• The data:

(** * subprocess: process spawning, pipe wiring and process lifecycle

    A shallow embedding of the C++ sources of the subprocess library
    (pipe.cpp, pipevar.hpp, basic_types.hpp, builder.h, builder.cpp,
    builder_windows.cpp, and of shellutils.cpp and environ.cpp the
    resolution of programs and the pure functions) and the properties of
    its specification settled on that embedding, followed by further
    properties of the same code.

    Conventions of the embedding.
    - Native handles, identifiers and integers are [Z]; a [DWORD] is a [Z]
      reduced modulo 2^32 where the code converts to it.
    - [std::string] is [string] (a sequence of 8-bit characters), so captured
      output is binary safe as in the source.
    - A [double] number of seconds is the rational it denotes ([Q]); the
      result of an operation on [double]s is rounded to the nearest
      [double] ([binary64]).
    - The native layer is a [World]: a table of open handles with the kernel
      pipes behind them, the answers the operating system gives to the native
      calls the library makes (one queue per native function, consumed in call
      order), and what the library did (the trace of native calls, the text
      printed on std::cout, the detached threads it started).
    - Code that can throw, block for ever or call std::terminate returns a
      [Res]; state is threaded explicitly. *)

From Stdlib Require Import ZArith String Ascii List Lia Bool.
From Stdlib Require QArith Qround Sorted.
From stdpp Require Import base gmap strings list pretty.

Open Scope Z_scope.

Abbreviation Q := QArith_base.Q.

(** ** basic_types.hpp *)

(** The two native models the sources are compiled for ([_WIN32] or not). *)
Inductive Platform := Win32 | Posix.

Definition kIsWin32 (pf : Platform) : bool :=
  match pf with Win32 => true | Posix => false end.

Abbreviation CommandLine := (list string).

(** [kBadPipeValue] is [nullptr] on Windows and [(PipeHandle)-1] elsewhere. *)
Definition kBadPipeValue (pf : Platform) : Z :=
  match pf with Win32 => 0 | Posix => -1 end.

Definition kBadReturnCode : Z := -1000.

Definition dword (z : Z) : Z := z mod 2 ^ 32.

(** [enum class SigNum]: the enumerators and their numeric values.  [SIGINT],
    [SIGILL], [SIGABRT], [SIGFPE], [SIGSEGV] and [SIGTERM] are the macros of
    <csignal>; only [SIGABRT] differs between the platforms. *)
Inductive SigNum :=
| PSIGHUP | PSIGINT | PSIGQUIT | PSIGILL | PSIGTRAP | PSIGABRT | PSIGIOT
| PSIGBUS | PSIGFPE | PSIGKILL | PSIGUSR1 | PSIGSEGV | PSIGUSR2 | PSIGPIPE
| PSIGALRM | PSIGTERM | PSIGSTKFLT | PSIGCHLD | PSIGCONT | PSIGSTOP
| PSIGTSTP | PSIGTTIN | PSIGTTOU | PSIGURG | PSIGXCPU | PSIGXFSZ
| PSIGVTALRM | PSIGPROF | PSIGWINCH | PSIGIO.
* * *
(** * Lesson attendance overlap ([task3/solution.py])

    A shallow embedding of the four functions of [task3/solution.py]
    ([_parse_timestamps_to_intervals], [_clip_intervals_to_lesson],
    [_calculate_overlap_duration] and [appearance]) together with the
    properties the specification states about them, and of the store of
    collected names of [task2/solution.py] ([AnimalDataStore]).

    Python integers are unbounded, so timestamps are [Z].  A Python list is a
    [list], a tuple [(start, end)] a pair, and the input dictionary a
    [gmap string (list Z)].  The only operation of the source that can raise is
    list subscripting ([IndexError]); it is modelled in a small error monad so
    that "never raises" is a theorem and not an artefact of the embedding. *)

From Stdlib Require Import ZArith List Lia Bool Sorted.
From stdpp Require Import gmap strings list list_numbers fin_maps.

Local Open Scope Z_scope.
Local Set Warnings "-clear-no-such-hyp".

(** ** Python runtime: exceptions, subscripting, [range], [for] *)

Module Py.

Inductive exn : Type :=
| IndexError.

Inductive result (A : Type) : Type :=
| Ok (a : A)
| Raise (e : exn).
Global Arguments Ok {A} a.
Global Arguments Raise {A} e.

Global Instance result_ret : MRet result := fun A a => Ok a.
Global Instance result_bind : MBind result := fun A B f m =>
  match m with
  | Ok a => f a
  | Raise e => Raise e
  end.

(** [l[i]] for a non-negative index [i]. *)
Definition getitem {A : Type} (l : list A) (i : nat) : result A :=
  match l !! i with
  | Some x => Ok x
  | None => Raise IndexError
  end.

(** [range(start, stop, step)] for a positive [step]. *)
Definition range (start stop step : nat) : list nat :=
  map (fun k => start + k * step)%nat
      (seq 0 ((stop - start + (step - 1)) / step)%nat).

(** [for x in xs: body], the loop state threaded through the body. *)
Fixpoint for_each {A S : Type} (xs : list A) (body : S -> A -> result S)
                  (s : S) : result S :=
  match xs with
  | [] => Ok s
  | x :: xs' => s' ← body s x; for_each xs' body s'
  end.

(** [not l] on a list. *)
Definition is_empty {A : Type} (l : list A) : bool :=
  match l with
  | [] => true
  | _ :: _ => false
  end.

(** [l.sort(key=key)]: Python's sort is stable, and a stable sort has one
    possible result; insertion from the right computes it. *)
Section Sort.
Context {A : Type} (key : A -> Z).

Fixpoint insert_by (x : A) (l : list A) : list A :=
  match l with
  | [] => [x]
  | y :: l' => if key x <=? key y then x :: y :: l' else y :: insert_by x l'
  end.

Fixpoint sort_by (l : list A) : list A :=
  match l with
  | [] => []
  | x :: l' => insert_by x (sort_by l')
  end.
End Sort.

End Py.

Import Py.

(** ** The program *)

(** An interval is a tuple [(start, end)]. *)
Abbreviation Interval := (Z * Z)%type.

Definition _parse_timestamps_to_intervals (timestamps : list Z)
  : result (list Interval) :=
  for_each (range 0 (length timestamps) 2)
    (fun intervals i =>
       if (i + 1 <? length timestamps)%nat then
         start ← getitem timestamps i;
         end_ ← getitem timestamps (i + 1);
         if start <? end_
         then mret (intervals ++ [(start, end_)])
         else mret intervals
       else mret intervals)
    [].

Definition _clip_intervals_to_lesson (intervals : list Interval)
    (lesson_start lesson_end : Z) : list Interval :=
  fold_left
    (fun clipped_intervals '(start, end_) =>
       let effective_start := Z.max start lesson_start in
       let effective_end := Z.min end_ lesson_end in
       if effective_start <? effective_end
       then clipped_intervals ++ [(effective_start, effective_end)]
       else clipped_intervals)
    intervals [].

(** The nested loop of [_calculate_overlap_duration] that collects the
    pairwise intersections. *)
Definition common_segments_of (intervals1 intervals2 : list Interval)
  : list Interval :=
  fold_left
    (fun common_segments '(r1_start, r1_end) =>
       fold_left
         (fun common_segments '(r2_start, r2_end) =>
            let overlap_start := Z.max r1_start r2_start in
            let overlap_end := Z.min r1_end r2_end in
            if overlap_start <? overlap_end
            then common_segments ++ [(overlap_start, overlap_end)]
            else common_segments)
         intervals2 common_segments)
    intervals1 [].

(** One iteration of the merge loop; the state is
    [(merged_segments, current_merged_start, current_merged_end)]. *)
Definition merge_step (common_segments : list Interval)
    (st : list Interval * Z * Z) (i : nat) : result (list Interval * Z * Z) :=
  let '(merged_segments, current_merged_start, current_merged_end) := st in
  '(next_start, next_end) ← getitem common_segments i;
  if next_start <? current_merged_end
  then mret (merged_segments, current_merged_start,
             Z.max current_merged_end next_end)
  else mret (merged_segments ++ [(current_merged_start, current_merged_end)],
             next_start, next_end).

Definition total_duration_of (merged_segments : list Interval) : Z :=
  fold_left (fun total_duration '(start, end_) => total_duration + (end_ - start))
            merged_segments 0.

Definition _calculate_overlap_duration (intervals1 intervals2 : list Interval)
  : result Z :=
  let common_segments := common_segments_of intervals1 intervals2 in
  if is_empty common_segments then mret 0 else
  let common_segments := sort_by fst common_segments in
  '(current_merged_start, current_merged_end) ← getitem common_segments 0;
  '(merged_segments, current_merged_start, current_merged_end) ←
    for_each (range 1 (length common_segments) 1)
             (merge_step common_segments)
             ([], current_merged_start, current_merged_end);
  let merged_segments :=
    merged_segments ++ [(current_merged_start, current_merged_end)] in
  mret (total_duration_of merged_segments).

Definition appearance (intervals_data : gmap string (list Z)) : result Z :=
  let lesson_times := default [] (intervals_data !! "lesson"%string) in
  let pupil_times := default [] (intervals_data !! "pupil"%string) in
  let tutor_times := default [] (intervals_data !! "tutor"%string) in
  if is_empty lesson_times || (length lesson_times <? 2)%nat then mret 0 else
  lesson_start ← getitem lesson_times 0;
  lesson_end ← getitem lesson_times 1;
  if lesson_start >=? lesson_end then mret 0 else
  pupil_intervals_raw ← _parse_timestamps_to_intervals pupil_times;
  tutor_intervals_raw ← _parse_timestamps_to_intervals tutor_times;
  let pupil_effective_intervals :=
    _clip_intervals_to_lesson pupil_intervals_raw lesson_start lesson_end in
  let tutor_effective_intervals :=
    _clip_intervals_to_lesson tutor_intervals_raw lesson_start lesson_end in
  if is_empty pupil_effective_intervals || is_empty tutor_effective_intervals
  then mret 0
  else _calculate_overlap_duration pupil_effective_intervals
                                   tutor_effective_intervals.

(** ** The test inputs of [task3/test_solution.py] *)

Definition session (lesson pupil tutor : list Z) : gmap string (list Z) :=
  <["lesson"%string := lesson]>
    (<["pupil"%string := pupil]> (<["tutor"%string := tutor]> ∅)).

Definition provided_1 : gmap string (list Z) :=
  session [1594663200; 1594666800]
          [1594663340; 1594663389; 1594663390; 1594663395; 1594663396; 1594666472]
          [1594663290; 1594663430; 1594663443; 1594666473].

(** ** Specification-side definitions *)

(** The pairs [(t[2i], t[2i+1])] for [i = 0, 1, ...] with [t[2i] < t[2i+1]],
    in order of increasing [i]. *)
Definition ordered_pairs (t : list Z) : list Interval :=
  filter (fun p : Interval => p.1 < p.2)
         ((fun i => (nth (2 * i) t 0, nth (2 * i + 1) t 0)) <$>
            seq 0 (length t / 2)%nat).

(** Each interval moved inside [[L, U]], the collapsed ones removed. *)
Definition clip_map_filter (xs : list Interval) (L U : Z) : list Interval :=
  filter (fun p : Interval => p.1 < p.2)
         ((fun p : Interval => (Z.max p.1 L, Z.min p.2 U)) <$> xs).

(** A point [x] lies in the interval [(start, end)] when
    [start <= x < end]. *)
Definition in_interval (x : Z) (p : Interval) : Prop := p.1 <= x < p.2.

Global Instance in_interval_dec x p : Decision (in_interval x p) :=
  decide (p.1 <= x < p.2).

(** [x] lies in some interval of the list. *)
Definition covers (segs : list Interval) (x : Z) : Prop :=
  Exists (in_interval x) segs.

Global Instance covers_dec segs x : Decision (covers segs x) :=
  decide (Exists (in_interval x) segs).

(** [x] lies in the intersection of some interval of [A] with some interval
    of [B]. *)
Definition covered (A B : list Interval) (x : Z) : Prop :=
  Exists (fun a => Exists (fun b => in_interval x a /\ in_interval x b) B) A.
--
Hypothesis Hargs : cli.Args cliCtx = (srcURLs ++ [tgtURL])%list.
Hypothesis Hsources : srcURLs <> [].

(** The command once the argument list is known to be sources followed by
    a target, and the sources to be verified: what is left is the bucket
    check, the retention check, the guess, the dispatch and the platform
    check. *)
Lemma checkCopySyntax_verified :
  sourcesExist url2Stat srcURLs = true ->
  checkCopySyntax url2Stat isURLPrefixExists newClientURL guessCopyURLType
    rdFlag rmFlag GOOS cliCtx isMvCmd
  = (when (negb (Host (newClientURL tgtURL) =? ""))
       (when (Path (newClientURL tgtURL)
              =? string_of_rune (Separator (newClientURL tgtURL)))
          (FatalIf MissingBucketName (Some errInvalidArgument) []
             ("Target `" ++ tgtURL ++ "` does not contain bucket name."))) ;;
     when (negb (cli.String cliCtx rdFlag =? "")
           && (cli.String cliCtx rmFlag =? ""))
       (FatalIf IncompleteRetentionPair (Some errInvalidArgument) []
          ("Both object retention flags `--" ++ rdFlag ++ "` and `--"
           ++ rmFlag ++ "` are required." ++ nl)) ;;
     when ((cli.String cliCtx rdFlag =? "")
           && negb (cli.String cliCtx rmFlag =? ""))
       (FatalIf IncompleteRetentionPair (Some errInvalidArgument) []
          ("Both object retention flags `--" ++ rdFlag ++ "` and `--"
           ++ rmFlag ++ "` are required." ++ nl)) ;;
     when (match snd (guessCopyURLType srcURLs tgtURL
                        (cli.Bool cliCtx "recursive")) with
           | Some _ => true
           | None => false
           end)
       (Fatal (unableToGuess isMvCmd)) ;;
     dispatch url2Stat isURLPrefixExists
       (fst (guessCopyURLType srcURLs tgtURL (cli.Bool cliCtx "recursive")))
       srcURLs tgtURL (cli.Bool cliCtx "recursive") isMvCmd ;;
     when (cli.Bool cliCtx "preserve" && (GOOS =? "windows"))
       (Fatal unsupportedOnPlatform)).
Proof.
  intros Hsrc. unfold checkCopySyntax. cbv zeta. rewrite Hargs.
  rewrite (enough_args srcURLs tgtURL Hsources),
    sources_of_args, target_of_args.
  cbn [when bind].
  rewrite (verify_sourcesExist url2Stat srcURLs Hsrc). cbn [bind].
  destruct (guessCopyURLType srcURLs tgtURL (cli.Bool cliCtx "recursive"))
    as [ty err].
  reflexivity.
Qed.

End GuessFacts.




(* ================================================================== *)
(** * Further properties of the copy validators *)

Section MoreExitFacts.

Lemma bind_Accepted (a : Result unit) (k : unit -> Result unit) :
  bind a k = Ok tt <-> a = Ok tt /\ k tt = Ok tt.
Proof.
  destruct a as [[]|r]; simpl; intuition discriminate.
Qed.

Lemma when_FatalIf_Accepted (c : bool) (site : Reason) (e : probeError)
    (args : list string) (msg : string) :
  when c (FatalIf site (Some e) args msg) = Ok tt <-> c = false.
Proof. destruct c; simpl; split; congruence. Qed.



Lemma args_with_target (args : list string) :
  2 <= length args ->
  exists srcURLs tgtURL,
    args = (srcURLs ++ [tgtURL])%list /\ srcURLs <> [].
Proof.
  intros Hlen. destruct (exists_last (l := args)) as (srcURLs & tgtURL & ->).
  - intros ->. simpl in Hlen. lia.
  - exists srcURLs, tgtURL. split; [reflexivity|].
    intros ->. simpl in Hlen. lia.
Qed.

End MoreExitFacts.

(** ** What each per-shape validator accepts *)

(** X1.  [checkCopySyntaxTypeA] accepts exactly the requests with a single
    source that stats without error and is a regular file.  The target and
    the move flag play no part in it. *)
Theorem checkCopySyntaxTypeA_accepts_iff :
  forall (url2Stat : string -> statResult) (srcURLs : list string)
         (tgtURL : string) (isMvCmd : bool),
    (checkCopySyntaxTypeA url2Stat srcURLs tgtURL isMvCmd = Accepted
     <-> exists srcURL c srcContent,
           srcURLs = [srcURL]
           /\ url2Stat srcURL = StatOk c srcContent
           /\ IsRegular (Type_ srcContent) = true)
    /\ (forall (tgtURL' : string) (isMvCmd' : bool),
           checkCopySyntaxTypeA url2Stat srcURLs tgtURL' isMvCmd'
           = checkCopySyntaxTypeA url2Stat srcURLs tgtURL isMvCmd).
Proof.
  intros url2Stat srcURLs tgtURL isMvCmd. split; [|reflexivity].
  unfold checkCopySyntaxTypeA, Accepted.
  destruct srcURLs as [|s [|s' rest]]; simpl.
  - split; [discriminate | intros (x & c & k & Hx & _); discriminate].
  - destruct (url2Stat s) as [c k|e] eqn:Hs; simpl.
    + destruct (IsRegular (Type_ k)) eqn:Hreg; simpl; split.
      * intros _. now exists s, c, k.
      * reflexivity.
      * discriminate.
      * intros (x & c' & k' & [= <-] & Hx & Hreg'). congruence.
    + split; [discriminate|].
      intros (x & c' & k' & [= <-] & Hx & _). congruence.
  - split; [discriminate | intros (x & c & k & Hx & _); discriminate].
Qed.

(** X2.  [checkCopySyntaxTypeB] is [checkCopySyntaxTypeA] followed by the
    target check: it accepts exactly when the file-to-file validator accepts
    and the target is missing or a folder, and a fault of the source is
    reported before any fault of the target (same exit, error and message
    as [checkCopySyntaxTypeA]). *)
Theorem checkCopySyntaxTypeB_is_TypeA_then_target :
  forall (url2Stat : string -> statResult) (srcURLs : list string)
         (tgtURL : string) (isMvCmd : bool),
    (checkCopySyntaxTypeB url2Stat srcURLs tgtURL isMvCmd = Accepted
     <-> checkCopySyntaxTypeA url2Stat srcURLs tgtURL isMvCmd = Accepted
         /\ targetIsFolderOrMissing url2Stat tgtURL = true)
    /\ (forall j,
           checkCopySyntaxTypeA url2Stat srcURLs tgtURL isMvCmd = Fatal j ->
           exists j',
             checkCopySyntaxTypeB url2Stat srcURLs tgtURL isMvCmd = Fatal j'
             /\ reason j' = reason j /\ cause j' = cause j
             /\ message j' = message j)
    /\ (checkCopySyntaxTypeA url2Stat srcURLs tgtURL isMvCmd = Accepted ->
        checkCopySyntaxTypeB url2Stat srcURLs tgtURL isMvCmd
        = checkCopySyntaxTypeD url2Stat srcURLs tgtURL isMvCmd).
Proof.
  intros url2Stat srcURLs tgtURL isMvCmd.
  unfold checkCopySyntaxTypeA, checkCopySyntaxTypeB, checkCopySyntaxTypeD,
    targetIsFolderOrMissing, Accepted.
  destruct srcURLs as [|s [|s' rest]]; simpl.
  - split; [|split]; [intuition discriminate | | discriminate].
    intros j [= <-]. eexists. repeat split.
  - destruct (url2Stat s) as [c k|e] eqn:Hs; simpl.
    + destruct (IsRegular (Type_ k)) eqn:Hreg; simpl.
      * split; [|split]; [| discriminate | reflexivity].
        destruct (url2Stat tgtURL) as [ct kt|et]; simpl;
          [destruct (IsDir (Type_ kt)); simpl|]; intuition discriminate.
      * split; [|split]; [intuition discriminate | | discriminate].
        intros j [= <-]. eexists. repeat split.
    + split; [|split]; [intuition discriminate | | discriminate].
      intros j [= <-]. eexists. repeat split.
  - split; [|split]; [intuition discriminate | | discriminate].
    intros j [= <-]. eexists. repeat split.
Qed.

• Task directions:
In the listing above, find the line with "for_each (range 1" and the line with "lesson_start ← getitem lesson_times 0;", then print exactly those lines and every line between them.

• Written answer:
    for_each (range 1 (length common_segments) 1)
             (merge_step common_segments)
             ([], current_merged_start, current_merged_end);
  let merged_segments :=
    merged_segments ++ [(current_merged_start, current_merged_end)] in
  mret (total_duration_of merged_segments).

Definition appearance (intervals_data : gmap string (list Z)) : result Z :=
  let lesson_times := default [] (intervals_data !! "lesson"%string) in
  let pupil_times := default [] (intervals_data !! "pupil"%string) in
  let tutor_times := default [] (intervals_data !! "tutor"%string) in
  if is_empty lesson_times || (length lesson_times <? 2)%nat then mret 0 else
  lesson_start ← getitem lesson_times 0;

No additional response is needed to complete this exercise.